Work order — Write out the entries below exactly, from the first line to the one with "simpl le_val. rewrite IH.", both ends included.

Top of Dataset excerpts

Definition zeros (n : Z) : bytes := replicate (Z.to_nat n) 0.

(** ASCII text as bytes. *)
Fixpoint str (s : string) : bytes :=
  match s with
  | EmptyString => []
  | String c s => Z.of_N (Ascii.N_of_ascii c) :: str s
  end.

Lemma blen_nonneg {A} (l : list A) : 0 <= blen l.
Proof. unfold blen. lia. Qed.
Lemma blen_app {A} (l k : list A) : blen (l ++ k) = blen l + blen k.
Proof. unfold blen. rewrite length_app. lia. Qed.
Lemma blen_cons {A} (x : A) l : blen (x :: l) = 1 + blen l.
Proof. unfold blen. simpl length. lia. Qed.
Lemma blen_nil {A} : blen (@nil A) = 0.
Proof. done. Qed.
Lemma blen_zeros n : 0 <= n -> blen (zeros n) = n.
Proof. intros. unfold blen, zeros. rewrite length_replicate. lia. Qed.

Lemma length_le_bytes n z : length (le_bytes n z) = n.
Proof. revert z. induction n as [|n IH]; intros z; simpl; [done|]. by rewrite IH. Qed.
Lemma length_be_bytes n z : length (be_bytes n z) = n.
Proof. unfold be_bytes. by rewrite length_rev, length_le_bytes. Qed.
Lemma blen_le_bytes n z : blen (le_bytes n z) = Z.of_nat n.
Proof. unfold blen. by rewrite length_le_bytes. Qed.
Lemma blen_be_bytes n z : blen (be_bytes n z) = Z.of_nat n.
Proof. unfold blen. by rewrite length_be_bytes. Qed.

Lemma le_val_le_bytes n z : le_val (le_bytes n z) = z mod 2 ^ (8 * Z.of_nat n).
Proof.
  revert z. induction n as [|n IH]; intros z; [by rewrite Z.mod_1_r|].
  simpl le_val. rewrite IH.
  replace (8 * Z.of_nat (S n)) with (8 + 8 * Z.of_nat n) by lia.
  rewrite Z.pow_add_r by lia. change (2 ^ 8) with 256.
  rewrite Z.rem_mul_r by lia. lia.
Qed.

Lemma be_val_be_bytes n z : be_val (be_bytes n z) = z mod 2 ^ (8 * Z.of_nat n).
Proof. unfold be_val, be_bytes. by rewrite rev_involutive, le_val_le_bytes. Qed.

Lemma le_val_range l : Forall is_byte l -> 0 <= le_val l < 2 ^ (8 * blen l).
Proof.
  induction 1 as [|b l Hb Hl IH]; [done|].
  rewrite blen_cons. simpl le_val.
  replace (8 * (1 + blen l)) with (8 + 8 * blen l) by lia.
  rewrite Z.pow_add_r by (pose proof (blen_nonneg l); lia).
  change (2 ^ 8) with 256. unfold is_byte in Hb. lia.
Qed.

Lemma le_bytes_le_val l : Forall is_byte l -> le_bytes (length l) (le_val l) = l.
Proof.
  induction 1 as [|b l Hb Hl IH]; [done|]. simpl.
  unfold is_byte in Hb. f_equal; [zlia|].
  replace ((b + 256 * le_val l) / 256) with (le_val l) by zlia. done.
Qed.

Lemma le_bytes_is_byte n z : Forall is_byte (le_bytes n z).
Proof.
  revert z. induction n as [|n IH]; intros z; simpl; constructor; [|done].
  unfold is_byte. zlia.
Qed.
Lemma be_bytes_is_byte n z : Forall is_byte (be_bytes n z).
Proof. apply Forall_rev, le_bytes_is_byte. Qed.

Lemma str_is_byte s : Forall is_byte (str s).
Proof.
  induction s as [|c s IH]; simpl; constructor; [|done].
  unfold is_byte. pose proof (Ascii.N_ascii_bounded c). lia.
Qed.

(** A decision procedure for concrete byte strings. *)
Lemma is_byte_check l : forallb (fun b => (0 <=? b) && (b <? 256)) l = true -> Forall is_byte l.
Proof.
  induction l as [|b l IH]; cbn [forallb]; intros H; [by apply Forall_nil_2|].
  apply andb_true_iff in H as [Hb Hl]. apply Forall_cons_2; [unfold is_byte; lia|by apply IH].
Qed.

Lemma zeros_is_byte n : Forall is_byte (zeros n).
Proof. apply Forall_replicate. unfold is_byte. lia. Qed.
#[export] Hint Resolve le_bytes_is_byte be_bytes_is_byte str_is_byte zeros_is_byte
  blen_nonneg Forall_app_2 : words.

Lemma before_nul_app s t : ~ In 0 s -> before_nul (s ++ 0 :: t) = s.
Proof.
  induction s as [|b s IH]; intros Hs; [done|]. cbn. destruct (Z.eqb_spec b 0) as [->|_].
  - exfalso. apply Hs. by left.
  - f_equal. apply IH. intros Hi. apply Hs. by right.
Qed.

Lemma before_nul_all s : ~ In 0 s -> before_nul s = s.
Proof.
  induction s as [|b s IH]; intros Hs; [done|]. cbn. destruct (Z.eqb_spec b 0) as [->|_].
  - exfalso. apply Hs. by left.
  - f_equal. apply IH. intros Hi. apply Hs. by right.
Qed.

Lemma mread_app_l m k off len d :
  mread m off len = Some d -> mread (m ++ k) off len = Some d.
Proof.
  unfold mread. intros H. case_match eqn:E; [|done]. simplify_eq.
  rewrite blen_app. pose proof (blen_nonneg k).
  apply andb_true_iff in E as [E E3]. apply andb_true_iff in E as [E1 E2].
  rewrite E1, E2. replace (off + len <=? blen m + blen k) with true by lia.
  simpl. f_equal. unfold blen in *.
  rewrite drop_app_le, take_app_le by (rewrite ?length_drop; lia). done.
Qed.

Lemma mread_app m d k : mread (m ++ d ++ k) (blen m) (blen d) = Some d.
Proof.
  unfold mread. rewrite !blen_app.
  pose proof (blen_nonneg m). pose proof (blen_nonneg d). pose proof (blen_nonneg k).
  replace (_ && _ && _) with true by lia. f_equal. unfold blen. rewrite !Nat2Z.id.
  by rewrite drop_app_length, take_app_length.
Qed.

Lemma mread_all d : mread d 0 (blen d) = Some d.
Proof.
  rewrite <- (app_nil_r d) at 1. apply (mread_app [] d []).
Qed.

Lemma mread_Some m off len :
  0 <= off -> 0 <= len -> off + len <= blen m ->
  mread m off len = Some (take (Z.to_nat len) (drop (Z.to_nat off) m)).
Proof. intros. unfold mread. by replace (_ && _ && _) with true by lia. Qed.

Lemma mread_blen m off len d : mread m off len = Some d -> blen d = len.
Proof.
  unfold mread. case_match eqn:E; [|done]. intros. simplify_eq.
  unfold blen in *. rewrite length_take, length_drop. lia.
Qed.

Lemma mwrite_Some m off d :
  0 <= off -> off + blen d <= blen m ->
  mwrite m off d = Some (take (Z.to_nat off) m ++ d ++ drop (Z.to_nat off + length d) m).
Proof. intros. unfold mwrite. by replace (_ && _) with true by lia. Qed.

Lemma mwrite_blen m off d m' : mwrite m off d = Some m' -> blen m' = blen m.
Proof.
  unfold mwrite. case_match eqn:E; [|done]. intros. simplify_eq.
  unfold blen in *. rewrite !length_app, length_take, length_drop. lia.
Qed.

Lemma mwrite_app m e d k :
  blen e = blen d -> mwrite (m ++ e ++ k) (blen m) d = Some (m ++ d ++ k).
Proof.
  intros He. rewrite mwrite_Some; rewrite ?blen_app.
  - f_equal. unfold blen in *. rewrite Nat2Z.id, take_app_length.
    by rewrite <- drop_drop, drop_app_length, drop_app_length' by lia.
  - apply blen_nonneg.
  - pose proof (blen_nonneg k). lia.
Qed.

Lemma le_bytes_app n k z :
  le_bytes (n + k) z = le_bytes n z ++ le_bytes k (z / 256 ^ Z.of_nat n).
Proof.
  revert z. induction n as [|n IH]; intros z; [by rewrite Z.div_1_r|].
  simpl. rewrite IH. do 3 f_equal.
  rewrite Z.div_div by (try apply Z.pow_pos_nonneg; lia).
  rewrite Nat2Z.inj_succ, Z.pow_succ_r by lia. done.
Qed.

Lemma le_bytes_mod n z : le_bytes n (z mod 256 ^ Z.of_nat n) = le_bytes n z.
Proof.
  revert z. induction n as [|n IH]; intros z; [done|].
  rewrite Nat2Z.inj_succ, Z.pow_succ_r by lia.
  assert (0 < 256 ^ Z.of_nat n) by (apply Z.pow_pos_nonneg; lia).
  rewrite Z.rem_mul_r by lia. simpl. f_equal.
  - rewrite Z.mul_comm, Z.mod_add by lia. by apply Z.mod_mod.
  - rewrite Z.mul_comm, Z.div_add by lia.
    rewrite (Z.div_small (z mod 256)) by zlia. apply IH.
Qed.

Lemma be_bytes_app n k z :
  be_bytes (n + k) z = be_bytes k (z / 256 ^ Z.of_nat n) ++ be_bytes n z.
Proof. unfold be_bytes. by rewrite le_bytes_app, rev_app_distr. Qed.

Lemma be_bytes_mod n z : be_bytes n (z mod 256 ^ Z.of_nat n) = be_bytes n z.
Proof. unfold be_bytes. by rewrite le_bytes_mod. Qed.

Bottom of Dataset excerpts

Completed exercise —
Definition zeros (n : Z) : bytes := replicate (Z.to_nat n) 0.

(** ASCII text as bytes. *)
Fixpoint str (s : string) : bytes :=
  match s with
  | EmptyString => []
  | String c s => Z.of_N (Ascii.N_of_ascii c) :: str s
  end.

Lemma blen_nonneg {A} (l : list A) : 0 <= blen l.
Proof. unfold blen. lia. Qed.
Lemma blen_app {A} (l k : list A) : blen (l ++ k) = blen l + blen k.
Proof. unfold blen. rewrite length_app. lia. Qed.
Lemma blen_cons {A} (x : A) l : blen (x :: l) = 1 + blen l.
Proof. unfold blen. simpl length. lia. Qed.
Lemma blen_nil {A} : blen (@nil A) = 0.
Proof. done. Qed.
Lemma blen_zeros n : 0 <= n -> blen (zeros n) = n.
Proof. intros. unfold blen, zeros. rewrite length_replicate. lia. Qed.

Lemma length_le_bytes n z : length (le_bytes n z) = n.
Proof. revert z. induction n as [|n IH]; intros z; simpl; [done|]. by rewrite IH. Qed.
Lemma length_be_bytes n z : length (be_bytes n z) = n.
Proof. unfold be_bytes. by rewrite length_rev, length_le_bytes. Qed.
Lemma blen_le_bytes n z : blen (le_bytes n z) = Z.of_nat n.
Proof. unfold blen. by rewrite length_le_bytes. Qed.
Lemma blen_be_bytes n z : blen (be_bytes n z) = Z.of_nat n.
Proof. unfold blen. by rewrite length_be_bytes. Qed.

Lemma le_val_le_bytes n z : le_val (le_bytes n z) = z mod 2 ^ (8 * Z.of_nat n).
Proof.
  revert z. induction n as [|n IH]; intros z; [by rewrite Z.mod_1_r|].
  simpl le_val. rewrite IH.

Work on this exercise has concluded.